Hanna was all twitches and frantic mania in the cell. He called out hoarsely, begging for someone to come see him, to tell him what the hell was going on. He was disoriented, still dizzy from the drugs that were wearing off quickly. His bare feet padded across the floor, circling the cell, desperate and frightened. It hurt to watch him that way.
I set to work undoing the locks on his door. At the sound, Hanna stopped mid-step, eyes set unblinking on the one-way window, unable to see me like I could see him. Once I opened the heavy door, he bolted towards me, but didn't try to get past me.
"Where the hell am I? Where's Harvey? There's been some kind of mistake, I don't understand-"
"Mr. Cross," I cut him off with a hand to his shoulder. "My name is Connor Hewney. I'm a doctor. I'm here to help you."
Hanna stared up at me, confusion in his insanely blue eyes. "No…no, this doesn't…I don't need a doctor, I need Harvey! Why is this happening? Get me out of this jacket!"
He struggled with it, eyebrows creased with effort as he bit his lip. I tried to console him enough to listen to me, but he continued to pull away from me, to wriggle in the jacket. If his arms were as skinny as his legs, I feared he might actually succeed at freeing them.
"Mr. Cross, please, just hear me out for a moment! I can let you out of that jacket."
His eyes snapped back to me, but he didn't still his movements. "Why should I trust you?"
"Because I'm the only one allowed near you right now except for big, angry guards. I'm only here to help you out. I can let you out of that jacket if it bothers you, but you have to promise not to try to get away or to hurt anyone, including yourself."

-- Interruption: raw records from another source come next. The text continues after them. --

(** X19: the header greets with the first name when the user has a
    non-empty one; otherwise with the part of the e-mail address before
    its first ['@'] (the whole address when it has none), which contains
    no ['@']. *)
Theorem headerName_shown :
  forall user : User.t,
    (forall name, User.first_name user = Some name -> name <> EmptyString ->
       headerName user = name)
    /\ (User.first_name user = None \/ User.first_name user = Some EmptyString ->
        exists rest : string,
          User.email user = (headerName user ++ rest)%string
          /\ (rest = EmptyString \/ exists r, rest = String "@"%char r)
          /\ ~ In "@"%char (list_ascii_of_string (headerName user))).
Proof.
  intros user. unfold headerName. split.
  - intros name E Hne. rewrite E. now destruct name.
  - intros [E | E]; rewrite E; simpl; apply before_at_prefix.
Qed.

Lemma headerName_shown_witness :
  User.first_name (User.mk 1 "ada@example.com" None None) = None
  /\ exists rest : string,
       "ada@example.com"
       = (headerName (User.mk 1 "ada@example.com" None None) ++ rest)%string
       /\ (rest = EmptyString \/ exists r, rest = String "@"%char r)
       /\ ~ In "@"%char
             (list_ascii_of_string
                (headerName (User.mk 1 "ada@example.com" None None))).
Proof.
  split; [reflexivity |].
  exact (proj2 (headerName_shown (User.mk 1 "ada@example.com" None None))
           (or_introl eq_refl)).
Defined.

(* ================================================================= *)
(** ** Cart page: [handleCheckout] *)

(** One run of [handleCheckout], by cases on the session and on how
    [checkout] completes. *)
Lemma handleCheckout_run (server : Server) (p : CartPage) :
  handleCheckout server p
  = match AuthState.user (auth (world p)), AuthState.token (auth (world p)) with
    | Some u, Some t =>
        if truthy_string t
        then
          let p1 := setLoading true p in
          match checkout server (User.customer_id u) t (world p) with
          | (Normal _, w') =>
              (Normal tt,
               setLoading false
                 (router_push "/orders" (with_world (fun _ => w') p1)))
          | (Throw e, w') =>
              (Normal tt,
               setLoading false
                 (alert checkout_failed_text
                    (with_world (console_error "Checkout failed" e)
                       (with_world (fun _ => w') p1))))
          end
        else (Normal tt, router_push "/login" p)
    | _, _ => (Normal tt, router_push "/login" p)
    end.
Proof.
  unfold handleCheckout, bind, get_state.
  destruct (AuthState.user (auth (world p))) as [u |];
    [| reflexivity].
  destruct (AuthState.token (auth (world p))) as [t |]; [| reflexivity].
  destruct (truthy_string t); simpl; [| reflexivity].
  unfold try_finally, try_catch, bind, modify, in_world. simpl.
  destruct (checkout server (User.customer_id u) t (world p)) as [[data | e] w'];
    reflexivity.
Qed.
(** [<alice>,100 <bob>,50 -k my_private_key -n mocknet -b -v] with a node
    that accepts the transaction. *)
Lemma mocknet_is_testnet_witness :
  let run := @run (Sample.collaborators Sample.accepting) Sample.argv
               (Sample.with_verbose (Sample.with_broadcast
                                       (Sample.with_network Sample.flags mocknet))) in
  exists link,
    last (stdout_of (events run)) "" = "View in explorer: " ++ link
    /\ endsWith link "chain=testnet" = true.
Proof.
  intros run.
  apply (@mocknet_is_testnet (Sample.collaborators Sample.accepting) Sample.argv
           (Sample.with_verbose (Sample.with_broadcast
                                   (Sample.with_network Sample.flags mocknet))));
    reflexivity.
Defined.

(** ** What a run prints *)

Section Output.

Context {ext : Collaborators}.

Lemma report_verbose_hex_line (flags : Flags) (tx : StacksTransaction) (n : StacksNetwork) :
  verbose flags = true ->
  exists rest,
    events (report flags tx n) = Stdout ("Transaction hex: " ++ hex tx) :: rest.
Proof.
  intros Hv. destruct (broadcast flags) eqn:Hb.
  - destruct (broadcastTransaction tx n) as [e|result] eqn:Hr.
    + rewrite (report_broadcast_throws flags tx n e Hb Hr), Hv. simpl. eauto.
    + rewrite (report_broadcast_returns flags tx n result Hb Hr), Hv. simpl. eauto.
  - rewrite (report_verbose_print flags tx n Hv Hb). simpl. eauto.
Qed.

(** C8: a run that succeeds without [--broadcast] and without [--verbose]
    prints one line, the hexadecimal serialization of the transaction the
    builder returned, which is made of the characters [0-9a-f], two for
    each byte. *)
Theorem quiet_print_is_hex_line (argv : list string) (flags : Flags) :
  broadcast flags = false -> verbose flags = false ->
  outcome (run argv flags) = inr tt ->
  exists options tx,
    In (CallSendMany options) (events (run argv flags))
    /\ sendMany options = inr tx
    /\ stdout_of (events (run argv flags)) = [toString_hex (serialize tx)]
    /\ string_forallb is_lower_hex (toString_hex (serialize tx)) = true
    /\ String.length (toString_hex (serialize tx)) = 2 * List.length (serialize tx).
Proof.
  intros Hb Hv.
  destruct (run_progress argv flags) as [e Hmap Hrun | rs n e Hmap Hnet Hsend Hrun
                                        | rs n tx Hmap Hnet Hsend Hrun];
    rewrite Hrun; try discriminate.
  rewrite (report_quiet_print flags tx n Hv Hb). intros _.
  exists (request flags rs n), tx. simpl.
  repeat split; auto using toString_hex_lower, toString_hex_length.
Qed.

(** C9: in a verbose run the labelled hex line comes before the
    submission, whenever there is one, and it is printed as soon as the
    builder has returned its transaction, whether or not the run then
    submits it and whatever the submission does. *)
Theorem verbose_hex_precedes_broadcast (argv : list string) (flags : Flags) :
  verbose flags = true ->
  (forall pre tx n post,
      events (run argv flags) = (pre ++ CallBroadcast tx n :: post)%list ->
      In (Stdout ("Transaction hex: " ++ hex tx)) pre)
  /\ (forall options tx,
        In (CallSendMany options) (events (run argv flags)) ->
        sendMany options = inr tx ->
        In (Stdout ("Transaction hex: " ++ hex tx)) (events (run argv flags))).
Proof.
  intros Hv. split.
  - intros pre tx n post Hsplit.
    assert (In (CallBroadcast tx n) (events (run argv flags))) as Hin
      by (rewrite Hsplit; apply in_elt).
    apply run_broadcast_event in Hin as (rs & _ & _ & _ & _ & Hrun).
    rewrite Hrun in Hsplit. simpl in Hsplit.
    destruct (report_verbose_hex_line flags tx n Hv) as [rest Hrest].
    rewrite Hrest in Hsplit.
    destruct pre as [|p1 [|p2 pre]]; simpl in Hsplit; try discriminate.
    injection Hsplit as _ <- _. right. left. reflexivity.
  - intros options tx Hin Hsend.
    apply run_sendMany_event in Hin as (rs & n & Hmap & Hnet & ->).
    destruct (run_progress argv flags) as [e Hmap' Hrun | rs' n' e Hmap' Hnet' Hsend' Hrun
                                          | rs' n' tx' Hmap' Hnet' Hsend' Hrun].
    + rewrite Hmap in Hmap'. discriminate.
    + rewrite Hmap in Hmap'. injection Hmap' as <-.
      rewrite Hnet in Hnet'. injection Hnet' as <-.
      rewrite Hsend in Hsend'. discriminate.
    + rewrite Hmap in Hmap'. injection Hmap' as <-.
      rewrite Hnet in Hnet'. injection Hnet' as <-.
      rewrite Hsend in Hsend'. injection Hsend' as <-.
      rewrite Hrun. simpl.
      destruct (report_verbose_hex_line flags tx n Hv) as [rest ->].
      right. left. reflexivity.
Qed.

End Output.

(** [<alice>,100 <bob>,50 -k my_private_key]. *)
Lemma quiet_print_is_hex_line_witness :
  stdout_of (events (@run (Sample.collaborators Sample.accepting)
                       Sample.argv Sample.flags)) = ["8000ab1f"].
Proof.
  destruct (@quiet_print_is_hex_line (Sample.collaborators Sample.accepting)
              Sample.argv Sample.flags eq_refl eq_refl eq_refl)
    as (options & tx & _ & _ & Hout & _).
  exact Hout.
Defined.

(** [<alice>,100 <bob>,50 -k my_private_key -b -v] with a node that
    cannot be reached: the hex line stands before the failed
    submission. *)
Lemma verbose_hex_precedes_broadcast_witness :
  let run := @run (Sample.collaborators Sample.unreachable) Sample.argv
               (Sample.with_verbose (Sample.with_broadcast Sample.flags)) in
  outcome run = inl (Error "Failed to broadcast transaction")
  /\ exists pre tx n,
       events run = (pre ++ [CallBroadcast tx n])%list
       /\ In (Stdout "Transaction hex: 8000ab1f") pre.
Proof.
  intros run. split; [reflexivity|].
  assert (exists pre tx n, events run = (pre ++ [CallBroadcast tx n])%list)
    as (pre & tx & n & H)
    by (eexists [_; _]; do 2 eexists; reflexivity).
  exists pre, tx, n. split; [exact H|].
  exact (proj1 (@verbose_hex_precedes_broadcast (Sample.collaborators Sample.unreachable)
                  Sample.argv (Sample.with_verbose (Sample.with_broadcast Sample.flags))
                  eq_refl) pre tx n [] H).
Defined.

(** ** Splitting and joining *)

Lemma split_pieces_without_sep (sep : ascii) (s : string) :
  occurs sep (fst (split sep s)) = false
  /\ Forall (fun piece => occurs sep piece = false) (snd (split sep s)).
Proof.
  induction s as [|c s [IHf IHm]]; simpl.
  - split; [reflexivity | constructor].
  - destruct (split sep s) as [piece more]; simpl in *.
    destruct (Ascii.eqb c sep) eqn:Hc; simpl.
    + split; [reflexivity | constructor; assumption].
    + rewrite Hc, IHf. split; [reflexivity | assumption].
Qed.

He seemed to consider it. He sized me up, studied my face, taking in his surroundings for maybe the first time with a clear head. He licked his lips.
"I'm…I'm in the crazy house, huh?"
I rubbed the back of my neck uncomfortably. "Well…I wouldn't call it that…"
"Call it whatever, that's where I am. Look, I'm not crazy, I swear…you have to let me out."
"I can't do that. They'll arrest you if you leave here. They think you're a graverobber, or worse, a murderer. You can't leave here until I give a diagnosis…and even so, you'll end up in another cell."
He was quiet for long moments, staring at his feet. Then he looked back at me, eyes weary and miserable. "You don't think that, do you? Do you really think I'd kill my best friend? Or dig up dead bodies? Fuck, how did everything end up this way?"
I sighed, moving to touch his shoulder again. "I don't think you're a murderer. I do think you're unwell, though. Something…something's very wrong here. You have to understand what all this looks like to an outside perspective, even if you do have a good reason for having a corpse in your house."
What reason there could be, I couldn't fathom. But I needed him to believe I was on his side.
Hanna's face dropped, thinking. He sniffed, looked around him again. I could just see the despair in his eyes, the realization that everything was falling apart and there was nothing he could do to stop it. I wanted to stop it for him, but what could I do? Even if I was enough of a fool to let him free, where could he go? He'd probably try to get into the morgue and retrieve the body. There was nowhere he could go. There was nothing I could do to save him now. The best thing I could offer would be myself; someone who genuinely wanted to help him, someone he could talk to, someone who could tell the world he was crazy even if he wasn't…though he had to be, and it hurt me to admit it, but there was no getting around the fact that something was wrong with him. Even so, I couldn't bear the thought of this young man in a prison. In a psych ward, at least he'd have more safety, more freedom. He could get out of a ward in a few years with no trouble. Prison would destroy him.
"I…I don't have anything left now."
I looked at him as he brought his face back up, his ice-blue eyes stabbing into mine. They were empty and broken. I felt my chest tighten. Tears pricked at my eyes. He must have noticed; there was a tiny glimmer of confusion in his gaze.
"You have me," I told him thickly, holding my emotion back with all the years of training and heartache I'd pushed through. "It may not be much, and you may not even want it, but I'm here, and I'm going to help you."
He blinked. For a moment, his eyes were the same desolate sea as before. Then they flooded, bursting over his eyelids as his lip trembled and his knees buckled. He cried on the padded floor, trapped in his jacket still, loud and hot and hard. I could see every vein and tendon in his neck and forehead. Professionalism could kiss my ass. I knelt down and gathered him into my arms, holding him against my chest with one arm as I undid the buckles with the other. Once he was free of the restraint, he flung his arms around my waist, sobbing, trying to form words, unsuccessfully, and he gave up. Just cried. I held him close, just like he'd begged the corpse to do all those short days ago.
I knew my coat would be covered in tears and snot and spittle, but I hadn't expected blood.